The second layer is a Modular Service Architecture that physically implements the pipeline’s tasks. It is composed of loosely coupled, distributed microservices, each responsible for a single task (e.g., a dedicated “Circuit Generation Service”). An orchestrator component manages the workflow by interpreting the BPMN model, dispatching tasks to the appropriate services via asynchronous messaging, and tracking the state of each execution. This design directly addresses key quality attributes: Modularity and Maintainability through separation of concerns, allowing domain and quantum experts to work independently. Multi-Platform Compatibility is achieved as services can be implemented in different technologies (e.g., Java/Spring for business logic, Python/Qiskit for quantum tasks).
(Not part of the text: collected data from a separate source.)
(* ===== verification/Bcd.v ===== *)
(** * Packed BCD frequencies (crates/syntonia/src/baofeng/bcd.rs)

    The UV-5R stores a frequency as four little-endian bytes of packed BCD in
    10 Hz steps. *)

From S2P Require Import Prelude.

Local Open Scope Z_scope.

Inductive BcdError : Type :=
| InvalidBcd (byte : Z)
| NotAligned (freq_hz : Z).

Definition NO_FREQUENCY : bytes := [0xFF; 0xFF; 0xFF; 0xFF].

(** The loop of [lbcd4_decode] over the bytes, most significant first. *)
Fixpoint lbcd_loop (acc : Z) (l : bytes) : result Z BcdError :=
  match l with
  | [] => Ok (acc * 10)
  | byte :: rest =>
      let hi := Z.land (Z.shiftr byte 4) 0x0F in
      let lo := Z.land byte 0x0F in
      if (9 <? hi) || (9 <? lo) then Err (InvalidBcd byte)
      else lbcd_loop (acc * 100 + hi * 10 + lo) rest
  end.

Definition lbcd4_decode (l : bytes) : result Z BcdError :=
  if bool_decide (l = NO_FREQUENCY) then Ok 0 else lbcd_loop 0 (rev l).

(** The loop of [lbcd4_encode]: [n] bytes, least significant first. *)
Fixpoint lbcd_digits (n : nat) (value : Z) : bytes :=
  match n with
  | O => []
  | S n =>
      let lo := value mod 10 in
      let value := value / 10 in
      let hi := value mod 10 in
      Z.lor (Z.shiftl hi 4) lo :: lbcd_digits n (value / 10)
  end.

Definition lbcd4_encode (freq_hz : Z) : result bytes BcdError :=
  if freq_hz =? 0 then Ok NO_FREQUENCY
  else if negb (freq_hz mod 10 =? 0) then Err (NotAligned freq_hz)
  else Ok (lbcd_digits 4 (freq_hz / 10)).

(** * Lemmas *)

(** Packing two decimal digits and reading them back, for all hundred pairs. *)
Lemma pack_digits hi lo :
  0 <= hi <= 9 -> 0 <= lo <= 9 ->
  Z.land (Z.shiftr (Z.lor (Z.shiftl hi 4) lo) 4) 0x0F = hi /\
  Z.land (Z.lor (Z.shiftl hi 4) lo) 0x0F = lo /\ Z.lor (Z.shiftl hi 4) lo <> 0xFF.
Proof.
  assert (forallb (fun hi => forallb (fun lo =>
    let b := Z.lor (Z.shiftl hi 4) lo in
    (Z.land (Z.shiftr b 4) 0x0F =? hi) && (Z.land b 0x0F =? lo) && negb (b =? 0xFF))
    (seqZ 0 10)) (seqZ 0 10) = true) as Hall by (vm_compute; reflexivity).
  intros Hhi Hlo. rewrite forallb_forall in Hall.
  specialize (Hall hi ltac:(apply list_elem_of_In, elem_of_seqZ; lia)).
  rewrite forallb_forall in Hall.
  specialize (Hall lo ltac:(apply list_elem_of_In, elem_of_seqZ; lia)). simpl in Hall. lia.
Qed.

(** Reading the digits of a byte and packing them again, for all bytes. *)
Lemma unpack_digits b :
  is_byte b -> Z.lor (Z.shiftl (Z.land (Z.shiftr b 4) 0x0F) 4) (Z.land b 0x0F) = b /\
  0 <= Z.land (Z.shiftr b 4) 0x0F /\ 0 <= Z.land b 0x0F.
Proof.
  assert (forallb (fun b =>
    let hi := Z.land (Z.shiftr b 4) 0x0F in let lo := Z.land b 0x0F in
    (Z.lor (Z.shiftl hi 4) lo =? b) && (0 <=? hi) && (0 <=? lo)) (seqZ 0 256) = true) as Hall
    by (vm_compute; reflexivity).
  unfold is_byte. intros Hb. rewrite forallb_forall in Hall.
  specialize (Hall b ltac:(apply list_elem_of_In, elem_of_seqZ; lia)). simpl in Hall. lia.
Qed.

Lemma lbcd_loop_digits n value acc rest :
  0 <= value ->
  lbcd_loop acc (rev (lbcd_digits n value) ++ rest)
  = lbcd_loop (acc * 100 ^ Z.of_nat n + value mod 100 ^ Z.of_nat n) rest.
Proof.
  revert value acc rest. induction n as [|n IH]; intros value acc rest Hv.
  { simpl. f_equal. change (100 ^ 0) with 1. rewrite Z.mod_1_r. lia. }
  cbn [lbcd_digits rev]. rewrite <- app_assoc. rewrite IH by (apply Z.div_pos; [apply Z.div_pos|]; lia).
  cbn [app lbcd_loop].
  pose proof (Z.mod_pos_bound value 10). pose proof (Z.mod_pos_bound (value / 10) 10).
  destruct (pack_digits ((value / 10) mod 10) (value mod 10)) as (-> & -> & _); [lia..|].
  destruct (_ || _) eqn:E; [lia|]. f_equal.
  rewrite Nat2Z.inj_succ, Z.pow_succ_r by lia. rewrite Z.div_div by lia. change (10 * 10) with 100.
  rewrite (Z.rem_mul_r value 100) by (try apply Z.pow_pos_nonneg; lia).
  assert (value mod 100 = (value / 10) mod 10 * 10 + value mod 10).
  { change 100 with (10 * 10). rewrite Z.rem_mul_r by lia. lia. }
  lia.
Qed.

Lemma length_lbcd_digits n v : length (lbcd_digits n v) = n.
Proof. revert v. induction n; intros; simpl; auto. Qed.

Lemma lbcd_digits_not_sentinel n v : 0 <= v -> (0 < n)%nat -> Forall (fun b => b <> 0xFF) (lbcd_digits n v).
Proof.
  intros Hv _. revert v Hv. induction n as [|n IH]; intros v Hv; [constructor|]. cbn [lbcd_digits].
  pose proof (Z.mod_pos_bound v 10). pose proof (Z.mod_pos_bound (v / 10) 10).
  constructor; [apply pack_digits; lia|]. apply IH. apply Z.div_pos; [apply Z.div_pos|]; lia.
Qed.

Lemma lbcd_digits_decode v : 0 <= v -> lbcd4_decode (lbcd_digits 4 v) = Ok (v mod 10 ^ 8 * 10).
Proof.
  intros Hv. unfold lbcd4_decode. rewrite bool_decide_false.
  - rewrite <- (app_nil_r (rev _)). rewrite lbcd_loop_digits by done.
    change (100 ^ Z.of_nat 4) with (10 ^ 8). simpl. f_equal.
  - intros E. pose proof (lbcd_digits_not_sentinel 4 v Hv ltac:(lia)) as F.
    rewrite E in F. inversion F; subst. done.
Qed.

(** Re-encoding what was decoded, byte by byte. *)
Lemma lbcd_loop_inv l acc r :
  bytes_ok l -> 0 <= acc -> lbcd_loop acc l = Ok r ->
  exists v, r = v * 10 /\ lbcd_digits (length l) v = rev l /\ v / 100 ^ Z.of_nat (length l) = acc /\ 0 <= v.
Proof.
  intros Hl. revert acc r. induction Hl as [|b l Hb Hl IH]; intros acc r Hacc Hr; simpl in Hr.
  { injection Hr as <-. exists acc. rewrite Z.div_1_r. done. }
  destruct (unpack_digits b Hb) as (Hpack & Hhi & Hlo).
  set (hi := Z.land (Z.shiftr b 4) 15) in *. set (lo := Z.land b 15) in *.
  destruct ((9 <? hi) || (9 <? lo)) eqn:E; [done|].
  apply IH in Hr as (v & -> & Hd & Hdiv & Hv); [|lia]. exists v. split; [done|].
  assert (forall m k, 0 <= k -> lbcd_digits (m + 1) k
            = lbcd_digits m k ++ [Z.lor (Z.shiftl ((k / 100 ^ Z.of_nat m / 10) mod 10) 4)
                                        ((k / 100 ^ Z.of_nat m) mod 10)]) as Hsnoc.
  { clear. induction m as [|m IHm]; intros k Hk; [by rewrite Z.div_1_r|].
    cbn [Nat.add lbcd_digits]. rewrite IHm by (apply Z.div_pos; [apply Z.div_pos|]; lia).
    simpl. do 2 f_equal.
    rewrite Nat2Z.inj_succ, Z.pow_succ_r by lia.
    assert (0 < 100 ^ Z.of_nat m) by (apply Z.pow_pos_nonneg; lia).
    assert (k / 10 / 10 / 100 ^ Z.of_nat m = k / (100 * 100 ^ Z.of_nat m)) as ->; [|done].
    rewrite !Z.div_div by lia. f_equal. lia. }
  cbn [length rev]. rewrite <- Nat.add_1_r, Hsnoc, Hd, Hdiv by done. split.
  { f_equal. f_equal. rewrite <- Hpack. f_equal; [f_equal|].
    - replace (acc * 100 + hi * 10 + lo) with (lo + (acc * 10 + hi) * 10) by lia.
      rewrite Z.div_add, (Z.div_small lo) by lia. rewrite Z.add_0_l.
      rewrite Z.add_comm, Z.mod_add by lia. apply Z.mod_small. lia.
    - replace (acc * 100 + hi * 10 + lo) with (lo + (acc * 10 + hi) * 10) by lia.
      rewrite Z.mod_add by lia. apply Z.mod_small. lia. }
  split; [|done]. rewrite Nat2Z.inj_add, Z.pow_add_r by lia. change (100 ^ Z.of_nat 1) with 100.
  assert (0 < 100 ^ Z.of_nat (length l)) by (apply Z.pow_pos_nonneg; lia).
  rewrite <- Z.div_div, Hdiv by lia.
  replace (acc * 100 + hi * 10 + lo) with (hi * 10 + lo + acc * 100) by lia.
  rewrite Z.div_add by lia. rewrite Z.div_small; lia.
Qed.

Lemma lbcd4_encode_decode f :
  0 <= f -> f mod 10 = 0 ->
  exists b, lbcd4_encode f = Ok b /\ length b = 4%nat /\ lbcd4_decode b = Ok (f mod 10 ^ 9).
Proof.
  intros Hf Ha. unfold lbcd4_encode. destruct (f =? 0) eqn:E0.
  { apply Z.eqb_eq in E0 as ->. by exists NO_FREQUENCY. }
  rewrite Ha. simpl negb. cbv iota. eexists. split; [done|]. split; [done|].
  rewrite lbcd_digits_decode by (apply Z.div_pos; lia). f_equal.
  change (10 ^ 9) with (10 * 10 ^ 8). rewrite (Z.rem_mul_r f) by lia. rewrite Ha. lia.
Qed.

Lemma lbcd4_decode_encode b f :
  bytes_ok b -> length b = 4%nat -> lbcd4_decode b = Ok f -> f <> 0 -> lbcd4_encode f = Ok b.
Proof.
  intros Hb Hlen Hd Hf. unfold lbcd4_decode in Hd. destruct (bool_decide _); [congruence|].
  apply lbcd_loop_inv in Hd as (v & -> & Hv & _ & Hpos); [|by apply Forall_rev|lia].
  rewrite rev_involutive, length_rev, Hlen in Hv.
  unfold lbcd4_encode. destruct (v * 10 =? 0) eqn:E0; [lia|].
  rewrite Z.mod_mul, Z.div_mul by lia. simpl negb. cbv iota. by rewrite Hv.
Qed.

(** * Properties *)

(** Frequencies survive the radio's BCD: a frequency that is a multiple of
    10 Hz encodes to four bytes that decode to it modulo 1 GHz, so exactly when
    it is below 1 GHz (at and above, the leading digits are dropped without an
    error); and any four bytes that decode to a frequency other than zero are
    the encoding of that frequency. *)
Theorem lbcd4_roundtrip :
  (forall f, 0 <= f -> f mod 10 = 0 ->
     exists b, lbcd4_encode f = Ok b /\ length b = 4%nat /\ lbcd4_decode b = Ok (f mod 10 ^ 9) /\
       (lbcd4_decode b = Ok f <-> f < 10 ^ 9)) /\
  (forall b f, bytes_ok b -> length b = 4%nat -> lbcd4_decode b = Ok f -> f <> 0 ->
     lbcd4_encode f = Ok b).
Proof.
  split; [|apply lbcd4_decode_encode].
  intros f Hf Ha. destruct (lbcd4_encode_decode f Hf Ha) as (b & H1 & H2 & H3).
  exists b. split; [done|]. split; [done|]. split; [done|]. rewrite H3. split.
  - intros <-%Ok_inj. by apply Z.mod_pos_bound.
  - intros. f_equal. by apply Z.mod_small.
Qed.

Lemma lbcd4_roundtrip_witness :
  lbcd4_encode 146520000 = Ok [0x00; 0x20; 0x65; 0x14] /\
  lbcd4_decode [0x00; 0x20; 0x65; 0x14] = Ok 146520000 /\
  exists b, lbcd4_encode 1240000000 = Ok b /\ lbcd4_decode b = Ok 240000000.
Proof.
  split; [reflexivity|]. split; [reflexivity|].
  destruct (proj1 lbcd4_roundtrip 1240000000 ltac:(lia) eq_refl) as (b & T1 & _ & T3 & _).
  exists b. split; [exact T1|exact T3].
Defined.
Availability and Scalability concerns are mitigated by the asynchronous, non-blocking communication pattern, which handles unpredictable quantum device queue times and execution durations. Adaptability is built-in through interchangeable services and the novel application of the Strategy design pattern for algorithm selection, enabling runtime switching between different quantum or classical solvers. Finally, the entire pipeline’s Reusability across different business domains is a primary goal.
The architecture is evaluated through two case studies addressing combinatorial optimization problems from operations research. These demonstrations show how the reference architecture can be instantiated for concrete use cases, validating its practicality and effectiveness. The paper positions this work as a significant contribution to Quantum Software Engineering (QSE), providing a much-needed design framework for building hybrid quantum-classical enterprise applications that are robust, maintainable, and ready to evolve with the rapidly advancing quantum computing ecosystem.